Abstract
Background:
Primary liver cancer (PLC) poses a significant global health threat, with sex hormones implicated in its pathogenesis. Testosterone and estradiol's influence on PLC risk remains debated. Mendelian randomization (MR) offers a robust method to assess causal relationships.
Methods:
We conducted MR analyses using genome-wide association study (GWAS) data to investigate the causal impact of testosterone and estradiol on PLC risk. Tumor necrosis factor receptor superfamily member 9(TNFRS9) and urokinase-type plasminogen activator(uPA) were explored as potential mediators.
Results:
Our MR analysis revealed a protective effect of testosterone and estradiol against PLC. Testosterone was negatively associated with PLC risk (OR = 0.9987, P = 0.0316), with TNFRS9 mediating 9.1% of this effect.
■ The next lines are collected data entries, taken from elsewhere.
Lemma exact_cdiv_cmul (b x : @pycomplex exact) :
  b <> @Cx exact 0%R 0%R -> cdiv (cmul b x) b = x.
Proof.
  destruct b as [c d], x as [p q]. intros Hb.
  assert (Hcd : c <> 0%R \/ d <> 0%R).
  { destruct (Req_dec_T c 0) as [->|Hc]; [|by left].
    destruct (Req_dec_T d 0) as [->|Hd]; [|by right]. by destruct Hb. }
  assert (Hsq : (c * c + d * d)%R <> 0%R) by (destruct Hcd; nra).
  unfold cdiv, cmul. cbn [re im fabs fge feq fdiv fmul fadd fsub of_int exact].
  unfold exact_ge, exact_eq.
  destruct (Rle_dec (Rabs d) (Rabs c)) as [Hle|Hgt].
  - assert (Hc : c <> 0%R).
    { intros ->. rewrite Rabs_R0 in Hle.
      destruct Hcd as [Hc|Hd]; [by apply Hc|].
      pose proof (Rabs_no_R0 d Hd). pose proof (Rabs_pos d). lra. }
    destruct (Req_dec_T (Rabs c) 0) as [H0|_].
    { exfalso. by apply (Rabs_no_R0 c Hc). }
    cbn [andb].
    f_equal; as_real; field; (split; [assumption | intros Hz; apply Hsq; lra]).
  - assert (Hd : d <> 0%R).
    { intros ->. apply Hgt. rewrite Rabs_R0. apply Rabs_pos. }
    f_equal; as_real; field; (split; [assumption | intros Hz; apply Hsq; lra]).
Qed.

Lemma zip_with_round_trip {A B C} (mul : A -> B -> C) (div : C -> A -> B)
    (l1 : list A) (l2 : list B) :
  length l1 = length l2 ->
  zip_with mul l1 l2 = map (fun bw => mul (fst bw) (snd bw)) (zip_with pair l1 l2)
  /\ zip_with div (zip_with mul l1 l2) l1
     = map (fun bw => div (mul (fst bw) (snd bw)) (fst bw)) (zip_with pair l1 l2)
  /\ map snd (zip_with pair l1 l2) = l2
  /\ forall P : A -> Prop,
       Forall P l1 -> Forall (fun bw => P (fst bw)) (zip_with pair l1 l2).
Proof.
  revert l2. induction l1 as [|a l1 IH]; intros [|w l2] Hlen; try discriminate.
  - split; [reflexivity|]. split; [reflexivity|]. split; [reflexivity|].
    intros P _. constructor.
  - injection Hlen as Hlen. destruct (IH l2 Hlen) as (Hmul & Hdiv & Hsnd & HP).
    cbn. split; [by rewrite Hmul|]. split; [by rewrite Hdiv|]. split; [by rewrite Hsnd|].
    intros P Hall. apply Forall_cons in Hall as [Ha Hall].
    constructor; [exact Ha | by apply HP].
Qed.
(** * The natural-language command interpreter of the ledger app

    A shallow embedding of the parsing module (the first, stricter copy of
    the module: [isCreditCommand] anchors the credit formats at the start of
    the text) together with the JavaScript string and RegExp operations it
    is written with.

    - A JavaScript string is a sequence of UTF-16 code units: [jsstring] is
      [list N].
    - A JavaScript regular expression is a value of [regex]; matching follows
      the backtracking semantics of ECMA-262 (alternatives left to right,
      greedy and lazy quantifiers, an iteration of a quantifier that matches
      the empty string is rejected, captures of a quantified atom are reset
      at each iteration).
    - A JavaScript number is an IEEE-754 double ([number]): the binary64
      format of the Standard Library's specification of floating-point
      arithmetic, with its rounding to nearest, overflow to Infinity, and
      NaN.  [parseFloat] is only ever applied to texts of the shape
      [\d+(\.\d+)?], and gives the double nearest to the decimal, as the
      engines compute it (Infinity beyond the largest double, 0 below the
      smallest).
    - A function that can throw returns in [throws]; an awaited promise is
      its outcome, [Awaited]; an [async] function is the function of its
      result.
    - What the module gets from its host (the price store, the clock, case
      mapping outside ASCII, the printing of numbers) is a [Runtime]. *)

From Stdlib Require Import List NArith ZArith QArith Qround Qabs Bool String Ascii Lia Lqa.
From Stdlib Require Import SpecFloat.
Import ListNotations.

Set Implicit Arguments.
Close Scope Q_scope.
Open Scope string_scope.
Open Scope list_scope.
Open Scope nat_scope.

(* ================================================================== *)
(** * Code units and strings *)
(* ================================================================== *)

Definition char := N.
Definition jsstring := list char.

(** An ASCII literal of the source as a sequence of code units. *)
Definition str (s : string) : jsstring :=
  map N_of_ascii (list_ascii_of_string s).

(** U+20B9 INDIAN RUPEE SIGN, one code unit. *)
Definition rupee_sign : char := 8377%N.

Local Open Scope N_scope.

Definition is_digit (c : char) : bool := (48 <=? c) && (c <=? 57).
Definition is_upper (c : char) : bool := (65 <=? c) && (c <=? 90).
Definition is_lower (c : char) : bool := (97 <=? c) && (c <=? 122).
Definition is_ascii (c : char) : bool := c <? 128.

(** [\w] without the unicode flag: [A-Za-z0-9_]. *)
Definition is_word (c : char) : bool :=
  is_digit c || is_upper c || is_lower c || (c =? 95).

(** [\s], and what [trim] strips: WhiteSpace and LineTerminator. *)
Definition is_space (c : char) : bool :=
  ((9 <=? c) && (c <=? 13)) || (c =? 32) || (c =? 160) || (c =? 5760)
  || ((8192 <=? c) && (c <=? 8202)) || (c =? 8232) || (c =? 8233)
  || (c =? 8239) || (c =? 8287) || (c =? 12288) || (c =? 65279).

Definition is_line_terminator (c : char) : bool :=
  (c =? 10) || (c =? 13) || (c =? 8232) || (c =? 8233).

Definition ascii_lower (c : char) : char := if is_upper c then c + 32 else c.
Definition ascii_upper (c : char) : char := if is_lower c then c - 32 else c.

Local Close Scope N_scope.

Fixpoint str_eqb (a b : jsstring) : bool :=
  match a, b with
  | [], [] => true
  | x :: a', y :: b' => N.eqb x y && str_eqb a' b'
  | _, _ => false
  end.

Fixpoint starts_with (p s : jsstring) : bool :=
  match p, s with
  | [], _ => true
  | x :: p', y :: s' => N.eqb x y && starts_with p' s'
  | _ :: _, [] => false
  end.

(** [s.includes(p)] *)
Fixpoint includes (s p : jsstring) : bool :=
  starts_with p s ||
  match s with
  | [] => false
  | _ :: s' => includes s' p
  end.

(** [arr.includes(x)] on an array of strings *)
Definition arr_includes (arr : list jsstring) (x : jsstring) : bool :=
  existsb (str_eqb x) arr.

Fixpoint trimStart (s : jsstring) : jsstring :=
  match s with
  | c :: s' => if is_space c then trimStart s' else s
  | [] => []
  end.

Definition trimEnd (s : jsstring) : jsstring := rev (trimStart (rev s)).

(** [s.trim()] *)
Definition trim (s : jsstring) : jsstring := trimEnd (trimStart s).

Definition is_empty (s : jsstring) : bool :=
  match s with [] => true | _ => false end.

(** [s.split(' ')]: always at least one piece. *)
Fixpoint split_space (s : jsstring) : list jsstring :=
  match s with
  | [] => [[]]
  | c :: s' =>
      if N.eqb c 32 then [] :: split_space s'
      else match split_space s' with
           | w :: ws => (c :: w) :: ws
           | [] => [[c]]
           end
  end.

(** [arr.join(sep)] *)
Fixpoint join (sep : jsstring) (arr : list jsstring) : jsstring :=
  match arr with
  | [] => []
  | [w] => w
  | w :: ws => w ++ sep ++ join sep ws
  end.

(** [s.charAt(0)] and [s.slice(1)] *)
Definition charAt0 (s : jsstring) : jsstring :=
  match s with [] => [] | c :: _ => [c] end.
Definition slice1 (s : jsstring) : jsstring := tl s.

(* ================================================================== *)
(** * Regular expressions *)
(* ================================================================== *)

Inductive class_item :=
| CChar (c : char)               (* a single character *)
| CRange (lo hi : char)          (* lo-hi *)
| CDigit                         (* \d *)
| CSpace                         (* \s *)
| CWord.                         (* \w *)

Inductive regex :=
| Empty
| Char (c : char)
| Dot
| Class (negated : bool) (items : list class_item)
| Seq (r1 r2 : regex)
| Alt (r1 r2 : regex)
| Quant (min : nat) (max : option nat) (greedy : bool) (r : regex)
| Group (idx : nat) (r : regex)
| InputStart                     (* ^ *)
| InputEnd                       (* $ *)
| WordBoundary                   (* \b *)
| LookAhead (positive : bool) (r : regex)       (* (?=r) and (?!r) *)
| PrecededBy (items : list class_item).         (* (?<=[items]) *)

(** Canonicalize of ECMA-262 without the unicode flag, as a comparison of
    an input code unit with the code units that occur in the patterns of
    this module (ASCII and the rupee sign): outside ASCII a code unit never
    canonicalizes to an ASCII one. *)
Definition canonicalize (ignoreCase : bool) (c : char) : char :=
  if ignoreCase then ascii_upper c else c.

Definition item_matches (ic : bool) (it : class_item) (c : char) : bool :=
  match it with
  | CChar a => N.eqb (canonicalize ic a) (canonicalize ic c)
  | CRange lo hi =>
      (N.leb lo c && N.leb c hi)
      || (ic && ((N.leb lo (ascii_upper c) && N.leb (ascii_upper c) hi)
                 || (N.leb lo (ascii_lower c) && N.leb (ascii_lower c) hi)))
  | CDigit => is_digit c
  | CSpace => is_space c
  | CWord => is_word c
  end.

Definition class_matches (ic : bool) (negated : bool) (items : list class_item)
    (c : char) : bool :=
  xorb negated (existsb (fun it => item_matches ic it c) items).

(** The state of a match: the code unit before the current position (for
    [\b] and the look-behind), the input from the current position on, the
    current index, and the captures so far. *)
Record mstate := MState {
  prev : option char;
  rest : jsstring;
  pos : nat;
  caps : list (nat * jsstring)
}.

Definition advance (st : mstate) : option (char * mstate) :=
  match rest st with
  | [] => None
  | c :: s' => Some (c, MState (Some c) s' (S (pos st)) (caps st))
  end.

Definition is_word_opt (o : option char) : bool :=
  match o with Some c => is_word c | None => false end.

Fixpoint groups_of (r : regex) : list nat :=
  match r with
  | Seq a b | Alt a b => groups_of a ++ groups_of b
  | Quant _ _ _ a | LookAhead _ a => groups_of a
  | Group i a => i :: groups_of a
  | _ => []
  end.

Definition cap_get (i : nat) (cs : list (nat * jsstring)) : option jsstring :=
  option_map snd (find (fun p => Nat.eqb (fst p) i) cs).

Definition clear_caps (gs : list nat) (st : mstate) : mstate :=
  MState (prev st) (rest st) (pos st)
    (filter (fun p => negb (existsb (Nat.eqb (fst p)) gs)) (caps st)).

Definition set_cap (i : nat) (v : jsstring) (st : mstate) : mstate :=
  MState (prev st) (rest st) (pos st)
    ((i, v) :: filter (fun p => negb (Nat.eqb (fst p) i)) (caps st)).

Definition with_caps (st from : mstate) : mstate :=
  MState (prev st) (rest st) (pos st) (caps from).

Definition opt_or {A} (a b : option A) : option A :=
  match a with Some _ => a | None => b end.

Definition dec_max (mx : option nat) : option nat := option_map Nat.pred mx.

(** RepeatMatcher of ECMA-262: [m] matches the quantified atom, [gs] are
    its capture groups, [k] is the rest of the pattern.  The loop runs on a
    budget of [min] plus the number of code units left plus one; each turn
    either lowers [min] or consumes input, so the budget is never used up. *)
Fixpoint RepeatMatcher (m : mstate -> (mstate -> option mstate) -> option mstate)
    (gs : list nat) (greedy : bool) (k : mstate -> option mstate)
    (budget mn : nat) (mx : option nat) (x : mstate) {struct budget}
    : option mstate :=
  match budget with
  | O => None
  | S budget' =>
      match mx with
      | Some O => k x
      | _ =>
          let d := fun y =>
            if Nat.eqb mn 0 && Nat.eqb (pos y) (pos x) then None
            else RepeatMatcher m gs greedy k budget' (Nat.pred mn) (dec_max mx) y in
          let xr := clear_caps gs x in
          if negb (Nat.eqb mn 0) then m xr d
          else if greedy then opt_or (m xr d) (k x)
          else opt_or (k x) (m xr d)
      end
  end.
Estradiol exhibited a negative correlation with PLC risk (OR = 0.9985, P = 0.0125), with uPA mediating 8% of this effect.
Conclusions:
Contrary to traditional beliefs, both testosterone and estradiol demonstrate protective effects against PLC. TNFRS9 and uPA pathways mediate a significant portion of these effects, providing novel insights into the sex hormone-PLC relationship and potential therapeutic targets. Further research should validate these findings across diverse populations.